Remember that ed mod φ(n) = 1 and cgd(e, φ(n)) = 1.
Knowing that the Extended Euclidean Algorthim is based on the formula cgd(a,b) = as + bt, hence cgd(e, φ(n)) = es + φ(n)t = 1, where d should be equal to s + φ(n) in order to satisfy the
ed mod φ(n) = 1 condition.
So, given the e=17 and φ(n)=60 (borrowed from the Sidudozo's answer), we substitute the corresponding values in the formula mentioned above:
cgd(e, φ(n)) = es + φ(n)t = 1 ⇔ 17s + 60t = 1.
At the end of the Sidudozo's answer we obtain s = -7. Thus d = s + φ(n) ⇔ d = -7 + 60 ⇒ d = 53.
Let's verify the results. The condition was ed mod φ(n) = 1.
Look 17 * 53 mod 60 = 1. Correct!
The approved answer by Thilo is incorrect as it uses Euler's totient function instead of Carmichael's totient function to find d.
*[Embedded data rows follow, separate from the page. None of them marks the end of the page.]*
(** C1: a text queued in an empty store goes through the whole conversation:
    the next poll rings the host and sends one notification, the host's read
    request gets the one packet whose contents unpack to that text, its delete
    request gets one success answer with its transaction, and the poll after
    that empties the store. Nothing else is written. *)
Theorem sms_conversation s r m m1 e1 e2 e3 e4 fd read_req rlen del_req dlen tid1 tid2 :
  runtime_ok r -> lock_queue r = false -> queue_pos r = -1 ->
  rdA (msg r) 0 = Ret m -> rdA (msg r) 1 = Ret m1 ->
  m_pkt m = replicate 160 0 -> m_state m = 0 -> m_len m = 0 ->
  ts_ns (m_timestamp m) <= ts_ns (e_now e1) -> ts_ns (e_now e3) <= ts_ns (e_now e4) ->
  Forall plain_char s -> 0 < zlen s < 160 ->
  host_request read_req tid1 WMS_READ_MESSAGE -> read_of read_req rlen 0 ->
  host_request del_req tid2 WMS_DELETE ->
  (forall b, 0 < e_write e2 fd b) ->
  exists r' contents,
    (add_sms_to_queue s (zlen s) ;>
     process_message_queue e1 fd ;>
     notify_wms_event e2 read_req rlen fd ;>
     notify_wms_event e3 del_req dlen fd ;>
     process_message_queue e4 fd) r =
    Ret (tt, r',
      [PulseRingIn; Write fd (notification_packet 0);
       Write fd (sms_packet tid1 false 0 (packet_date e2 24) (zlen s) (zlen s) contents);
       Write fd (deletion_packet tid2 1)]) /\
    queue_pos r' = -1 /\ notif_pending r' = false /\
    gsm7_to_ascii contents (zlen s) (replicate 160 0) 0 =
      Ret (zlen s, s ++ replicate (160 - length s) 0).
Proof.
  intros (Hq & Hlen & _) Hlock Hp Hm Hm1 Hpk Hst Hml Ht1 Ht4 Hs Hsl Hreq1 Hread Hreq2 Hw.
  unfold QUEUE_SIZE in *. set (text := s ++ replicate (160 - length s) 0).
  destruct (packed_text s Hs Hsl) as (contents & out & Hpack & Hc & Hstr & Hback).
  (* queue, notify *)
  rewrite (bind_step _ _ _ _ _ (add_sms_run s r m Hp Hm Hpk ltac:(lia))). fold text in Hpack, Hstr |- *.
  set (mq := set_is_cb 0 _). set (r1 := upd_msgs _ _).
  assert (Hmq : rdA (msg r1) 0 = Ret mq) by (eapply (rdA_set _ 0); exact Hm).
  rewrite (bind_after _ _ _ _ _ _ (poll_new_run e1 fd r1 mq Hmq Hlock eq_refl Hst eq_refl Ht1)).
  set (m2 := set_state 1 _). set (r2 := upd_current 0 _).
  assert (Hm2 : rdA (msg r2) 0 = Ret m2) by (eapply (rdA_set _ 0); exact Hmq).
  (* read *)
  rewrite (bind_after _ _ _ _ _ _ (notify_read_run e2 fd r2 m2 read_req rlen tid1 0 (zlen s) _ contents
    (zlen s) ltac:(done) Hreq1 Hread Hm2 ltac:(done) eq_refl Hpack ltac:(lia) Hc Hstr (Hw _))).
  set (m3 := set_timestamp (e_now e2) _). set (r3 := upd_msgs _ _).
  assert (Hm3 : rdA (msg r3) 0 = Ret m3) by (eapply (rdA_set _ 0); exact Hm2).
  (* delete *)
  assert (Hm31 : rdA (msg r3) (0 + 1) = Ret m1).
  { unfold r3. cbn [msg upd_msgs]. rewrite rdA_insert by (unfold r2, r1; cbn; zl; lia). ifdec.
    unfold r2. cbn [msg upd_current upd_msgs].
    rewrite (rdA_insert _ 0) by (unfold r1; cbn; zl; lia). ifdec.
    unfold r1. cbn [msg upd_msgs]. rewrite (rdA_insert _ 0) by lia. ifdec. exact Hm1. }
  rewrite (bind_after _ _ _ _ _ _ (notify_delete_run e3 fd r3 m3 m1 del_req dlen tid2
    ltac:(done) Hreq2 Hm3 ltac:(done) Hm31 eq_refl ltac:(cbn; lia))).
  set (m4 := set_len 0 _). set (r4 := upd_msgs _ _).
  assert (Hm4 : rdA (msg r4) 0 = Ret m4).
  { unfold r4. cbn [msg upd_msgs]. change (current_message_id r3) with 0.
    rewrite rdA_insert by (cbn; zl; unfold r3, r2, r1; cbn; zl; lia). ifdec.
    eapply (rdA_set _ 0). exact Hm3. }
  (* the last poll *)
  destruct (poll_finished_run e4 fd r4 m4 Hm4 Hlock eq_refl eq_refl Ht4) as (r5 & -> & Hp5 & Hn5).
  exists r5, contents. rewrite !after_Ret. by split_and!.
Qed.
While the original method of RSA key generation uses Euler's function, d is typically derived using Carmichael's function instead for reasons I won't get into. The math needed to find the private exponent d given p q and e without any fancy notation would be as follows:
d = e^-1*mod(((p-1)/GCD(p-1,q-1))(q-1))
Why is this? Because d is defined in the relationship
de = 1*mod(λ(n))
Where λ(n) is Carmichael's function which is
λ(n)=lcm(p-1,q-1)
Which can be expanded to
λ(n)=((p-1)/GCD(p-1,q-1))(q-1)
So inserting this into the original expression that defines d we get
de = 1*mod(((p-1)/GCD(p-1,q-1))(q-1))
And just rearrange that to the final formula
d = e^-1*mod(((p-1)/GCD(p-1,q-1))(q-1))
More related information can be found here.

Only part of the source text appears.